_TASK DIRECTIONS_: Only one stretch of the data below is wanted: the lines from the one with "destruct (last (rows_at" through the one with "unfold timeseries_query.", repeated exactly.
==== DATA RECORDS
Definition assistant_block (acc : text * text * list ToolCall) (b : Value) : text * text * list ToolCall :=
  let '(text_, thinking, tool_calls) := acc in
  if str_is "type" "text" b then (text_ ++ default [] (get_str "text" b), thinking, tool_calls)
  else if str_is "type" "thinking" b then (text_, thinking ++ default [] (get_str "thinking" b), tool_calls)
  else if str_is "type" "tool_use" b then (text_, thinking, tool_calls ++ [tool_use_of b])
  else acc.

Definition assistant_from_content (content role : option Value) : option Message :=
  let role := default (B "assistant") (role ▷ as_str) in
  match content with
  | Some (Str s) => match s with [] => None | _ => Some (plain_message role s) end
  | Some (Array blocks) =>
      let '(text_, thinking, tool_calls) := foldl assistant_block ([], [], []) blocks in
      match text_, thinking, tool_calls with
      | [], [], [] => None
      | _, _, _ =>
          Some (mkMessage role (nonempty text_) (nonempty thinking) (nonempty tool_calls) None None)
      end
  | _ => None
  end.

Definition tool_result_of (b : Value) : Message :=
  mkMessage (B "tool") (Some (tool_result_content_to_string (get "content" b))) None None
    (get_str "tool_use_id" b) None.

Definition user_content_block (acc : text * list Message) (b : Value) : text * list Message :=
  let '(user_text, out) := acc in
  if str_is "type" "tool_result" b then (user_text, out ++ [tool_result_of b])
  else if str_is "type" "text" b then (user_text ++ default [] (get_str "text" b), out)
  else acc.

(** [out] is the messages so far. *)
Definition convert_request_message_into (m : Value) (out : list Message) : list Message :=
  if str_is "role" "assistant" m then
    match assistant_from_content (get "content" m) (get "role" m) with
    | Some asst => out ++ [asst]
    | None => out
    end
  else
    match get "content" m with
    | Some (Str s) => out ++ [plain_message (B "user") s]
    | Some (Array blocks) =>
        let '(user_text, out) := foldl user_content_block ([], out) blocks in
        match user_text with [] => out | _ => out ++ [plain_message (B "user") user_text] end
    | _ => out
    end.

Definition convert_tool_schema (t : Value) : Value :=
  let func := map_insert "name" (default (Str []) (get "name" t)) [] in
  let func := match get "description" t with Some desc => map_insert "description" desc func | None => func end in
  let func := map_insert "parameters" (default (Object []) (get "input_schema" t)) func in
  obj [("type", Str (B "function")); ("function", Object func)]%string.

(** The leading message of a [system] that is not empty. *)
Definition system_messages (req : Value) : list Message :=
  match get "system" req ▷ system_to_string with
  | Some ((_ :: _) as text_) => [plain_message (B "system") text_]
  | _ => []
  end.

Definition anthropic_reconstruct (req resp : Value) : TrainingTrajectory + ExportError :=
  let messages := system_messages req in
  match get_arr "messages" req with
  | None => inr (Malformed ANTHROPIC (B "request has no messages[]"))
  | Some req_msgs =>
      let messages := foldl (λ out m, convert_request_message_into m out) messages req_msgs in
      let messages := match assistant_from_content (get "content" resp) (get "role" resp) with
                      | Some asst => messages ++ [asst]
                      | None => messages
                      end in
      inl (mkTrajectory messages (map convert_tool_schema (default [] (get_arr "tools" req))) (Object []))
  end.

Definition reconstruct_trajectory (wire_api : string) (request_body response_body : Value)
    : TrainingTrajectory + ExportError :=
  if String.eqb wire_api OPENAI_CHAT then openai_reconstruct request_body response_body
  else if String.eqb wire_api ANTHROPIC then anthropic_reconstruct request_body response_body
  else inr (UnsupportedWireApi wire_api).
========
==== DATA RECORDS
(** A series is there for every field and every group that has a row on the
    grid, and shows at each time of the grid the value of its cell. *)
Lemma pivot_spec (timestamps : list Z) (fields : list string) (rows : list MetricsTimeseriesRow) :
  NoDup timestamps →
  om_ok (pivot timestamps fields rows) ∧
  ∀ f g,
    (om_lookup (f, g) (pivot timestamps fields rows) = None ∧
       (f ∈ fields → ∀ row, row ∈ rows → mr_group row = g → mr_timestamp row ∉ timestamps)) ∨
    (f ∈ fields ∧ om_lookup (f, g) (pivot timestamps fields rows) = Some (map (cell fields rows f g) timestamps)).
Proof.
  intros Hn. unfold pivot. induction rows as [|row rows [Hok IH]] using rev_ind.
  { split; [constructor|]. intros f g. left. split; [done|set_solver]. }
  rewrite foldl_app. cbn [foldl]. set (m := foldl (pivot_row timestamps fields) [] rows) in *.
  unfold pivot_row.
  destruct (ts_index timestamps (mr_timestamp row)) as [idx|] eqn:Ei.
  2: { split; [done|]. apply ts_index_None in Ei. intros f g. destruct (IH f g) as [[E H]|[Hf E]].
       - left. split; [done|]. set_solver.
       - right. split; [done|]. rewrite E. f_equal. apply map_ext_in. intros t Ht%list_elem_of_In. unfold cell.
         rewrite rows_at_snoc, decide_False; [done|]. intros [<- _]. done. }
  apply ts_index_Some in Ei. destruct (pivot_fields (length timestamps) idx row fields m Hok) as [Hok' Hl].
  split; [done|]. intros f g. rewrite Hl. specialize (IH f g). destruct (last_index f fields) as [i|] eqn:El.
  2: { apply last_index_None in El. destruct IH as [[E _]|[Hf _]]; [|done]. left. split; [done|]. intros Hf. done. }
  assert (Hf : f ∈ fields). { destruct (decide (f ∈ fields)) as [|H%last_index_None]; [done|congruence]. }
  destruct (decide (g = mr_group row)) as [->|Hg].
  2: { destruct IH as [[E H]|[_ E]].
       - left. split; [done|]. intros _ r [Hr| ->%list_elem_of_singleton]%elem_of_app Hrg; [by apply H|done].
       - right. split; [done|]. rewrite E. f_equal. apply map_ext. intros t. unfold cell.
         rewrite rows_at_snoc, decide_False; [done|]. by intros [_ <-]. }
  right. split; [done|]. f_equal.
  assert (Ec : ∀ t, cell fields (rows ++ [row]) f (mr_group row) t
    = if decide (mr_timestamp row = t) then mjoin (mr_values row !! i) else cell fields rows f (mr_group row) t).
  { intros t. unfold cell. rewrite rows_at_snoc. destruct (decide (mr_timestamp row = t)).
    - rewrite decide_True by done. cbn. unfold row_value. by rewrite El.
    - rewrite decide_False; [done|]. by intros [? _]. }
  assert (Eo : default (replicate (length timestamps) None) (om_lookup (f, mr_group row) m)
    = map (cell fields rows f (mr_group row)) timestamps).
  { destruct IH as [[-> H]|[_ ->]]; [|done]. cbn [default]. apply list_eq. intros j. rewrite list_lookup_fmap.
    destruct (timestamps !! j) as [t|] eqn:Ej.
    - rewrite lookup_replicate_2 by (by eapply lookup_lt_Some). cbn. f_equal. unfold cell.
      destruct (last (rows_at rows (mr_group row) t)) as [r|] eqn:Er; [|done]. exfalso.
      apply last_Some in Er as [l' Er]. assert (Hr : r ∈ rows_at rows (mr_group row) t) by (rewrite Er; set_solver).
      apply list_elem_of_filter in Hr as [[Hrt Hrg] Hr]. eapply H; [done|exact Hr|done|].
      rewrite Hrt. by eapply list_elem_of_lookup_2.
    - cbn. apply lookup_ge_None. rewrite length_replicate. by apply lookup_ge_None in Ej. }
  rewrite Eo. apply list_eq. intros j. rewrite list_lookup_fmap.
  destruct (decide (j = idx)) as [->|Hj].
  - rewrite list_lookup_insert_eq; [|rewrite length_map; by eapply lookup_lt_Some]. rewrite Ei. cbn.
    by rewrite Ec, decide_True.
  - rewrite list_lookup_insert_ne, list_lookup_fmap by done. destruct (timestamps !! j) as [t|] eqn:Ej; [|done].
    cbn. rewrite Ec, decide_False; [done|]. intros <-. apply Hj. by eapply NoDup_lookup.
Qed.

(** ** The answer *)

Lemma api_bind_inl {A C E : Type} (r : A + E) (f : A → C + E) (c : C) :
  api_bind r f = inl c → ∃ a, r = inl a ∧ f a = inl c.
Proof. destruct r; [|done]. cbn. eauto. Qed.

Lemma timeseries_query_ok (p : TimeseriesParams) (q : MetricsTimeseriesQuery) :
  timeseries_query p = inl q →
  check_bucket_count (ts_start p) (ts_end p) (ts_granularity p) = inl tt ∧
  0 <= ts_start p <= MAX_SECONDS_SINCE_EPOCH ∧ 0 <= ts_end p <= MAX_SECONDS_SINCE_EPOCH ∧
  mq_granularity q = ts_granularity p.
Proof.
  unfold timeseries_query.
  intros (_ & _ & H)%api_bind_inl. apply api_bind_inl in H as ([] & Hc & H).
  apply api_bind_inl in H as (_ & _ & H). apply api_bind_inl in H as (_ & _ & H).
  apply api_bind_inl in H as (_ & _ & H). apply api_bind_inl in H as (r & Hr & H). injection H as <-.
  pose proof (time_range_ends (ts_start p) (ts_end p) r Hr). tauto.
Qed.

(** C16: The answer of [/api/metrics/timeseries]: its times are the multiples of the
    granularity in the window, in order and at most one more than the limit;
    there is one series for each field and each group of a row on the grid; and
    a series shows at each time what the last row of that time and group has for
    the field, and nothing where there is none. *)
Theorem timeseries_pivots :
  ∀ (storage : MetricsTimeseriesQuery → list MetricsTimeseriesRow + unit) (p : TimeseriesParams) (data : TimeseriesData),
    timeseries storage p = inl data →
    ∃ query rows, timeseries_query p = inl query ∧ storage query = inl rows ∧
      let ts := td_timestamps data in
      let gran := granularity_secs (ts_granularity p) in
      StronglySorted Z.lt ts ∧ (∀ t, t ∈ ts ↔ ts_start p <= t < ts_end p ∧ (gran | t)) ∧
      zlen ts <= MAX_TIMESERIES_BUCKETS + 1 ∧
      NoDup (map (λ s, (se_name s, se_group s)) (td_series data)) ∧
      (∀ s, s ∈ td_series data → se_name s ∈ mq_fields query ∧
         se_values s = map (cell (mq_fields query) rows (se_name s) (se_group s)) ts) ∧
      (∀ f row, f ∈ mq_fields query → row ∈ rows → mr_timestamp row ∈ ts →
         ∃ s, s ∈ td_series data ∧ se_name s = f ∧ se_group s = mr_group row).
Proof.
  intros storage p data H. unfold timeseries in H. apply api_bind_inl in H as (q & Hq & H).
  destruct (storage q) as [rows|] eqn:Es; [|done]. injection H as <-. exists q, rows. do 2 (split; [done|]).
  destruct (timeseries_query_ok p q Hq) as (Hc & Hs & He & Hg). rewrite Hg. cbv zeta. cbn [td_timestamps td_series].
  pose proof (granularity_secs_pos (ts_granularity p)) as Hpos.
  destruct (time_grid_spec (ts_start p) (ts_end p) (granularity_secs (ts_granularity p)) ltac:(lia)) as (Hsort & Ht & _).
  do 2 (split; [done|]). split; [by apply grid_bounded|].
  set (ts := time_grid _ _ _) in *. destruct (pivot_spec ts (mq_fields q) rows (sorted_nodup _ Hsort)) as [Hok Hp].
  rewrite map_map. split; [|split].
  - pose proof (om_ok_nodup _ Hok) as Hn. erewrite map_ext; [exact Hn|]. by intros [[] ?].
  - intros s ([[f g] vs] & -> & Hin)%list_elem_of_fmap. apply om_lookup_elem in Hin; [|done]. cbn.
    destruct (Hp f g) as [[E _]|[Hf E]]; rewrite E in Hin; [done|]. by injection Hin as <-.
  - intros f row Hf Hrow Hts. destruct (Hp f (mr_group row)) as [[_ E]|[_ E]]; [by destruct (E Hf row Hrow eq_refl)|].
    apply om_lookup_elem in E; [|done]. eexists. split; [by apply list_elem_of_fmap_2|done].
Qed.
========
_OUTPUT OF THE TASK_:
      destruct (last (rows_at rows (mr_group row) t)) as [r|] eqn:Er; [|done]. exfalso.
      apply last_Some in Er as [l' Er]. assert (Hr : r ∈ rows_at rows (mr_group row) t) by (rewrite Er; set_solver).
      apply list_elem_of_filter in Hr as [[Hrt Hrg] Hr]. eapply H; [done|exact Hr|done|].
      rewrite Hrt. by eapply list_elem_of_lookup_2.
    - cbn. apply lookup_ge_None. rewrite length_replicate. by apply lookup_ge_None in Ej. }
  rewrite Eo. apply list_eq. intros j. rewrite list_lookup_fmap.
  destruct (decide (j = idx)) as [->|Hj].
  - rewrite list_lookup_insert_eq; [|rewrite length_map; by eapply lookup_lt_Some]. rewrite Ei. cbn.
    by rewrite Ec, decide_True.
  - rewrite list_lookup_insert_ne, list_lookup_fmap by done. destruct (timestamps !! j) as [t|] eqn:Ej; [|done].
    cbn. rewrite Ec, decide_False; [done|]. intros <-. apply Hj. by eapply NoDup_lookup.
Qed.

(** ** The answer *)

Lemma api_bind_inl {A C E : Type} (r : A + E) (f : A → C + E) (c : C) :
  api_bind r f = inl c → ∃ a, r = inl a ∧ f a = inl c.
Proof. destruct r; [|done]. cbn. eauto. Qed.

Lemma timeseries_query_ok (p : TimeseriesParams) (q : MetricsTimeseriesQuery) :
  timeseries_query p = inl q →
  check_bucket_count (ts_start p) (ts_end p) (ts_granularity p) = inl tt ∧
  0 <= ts_start p <= MAX_SECONDS_SINCE_EPOCH ∧ 0 <= ts_end p <= MAX_SECONDS_SINCE_EPOCH ∧
  mq_granularity q = ts_granularity p.
Proof.
  unfold timeseries_query.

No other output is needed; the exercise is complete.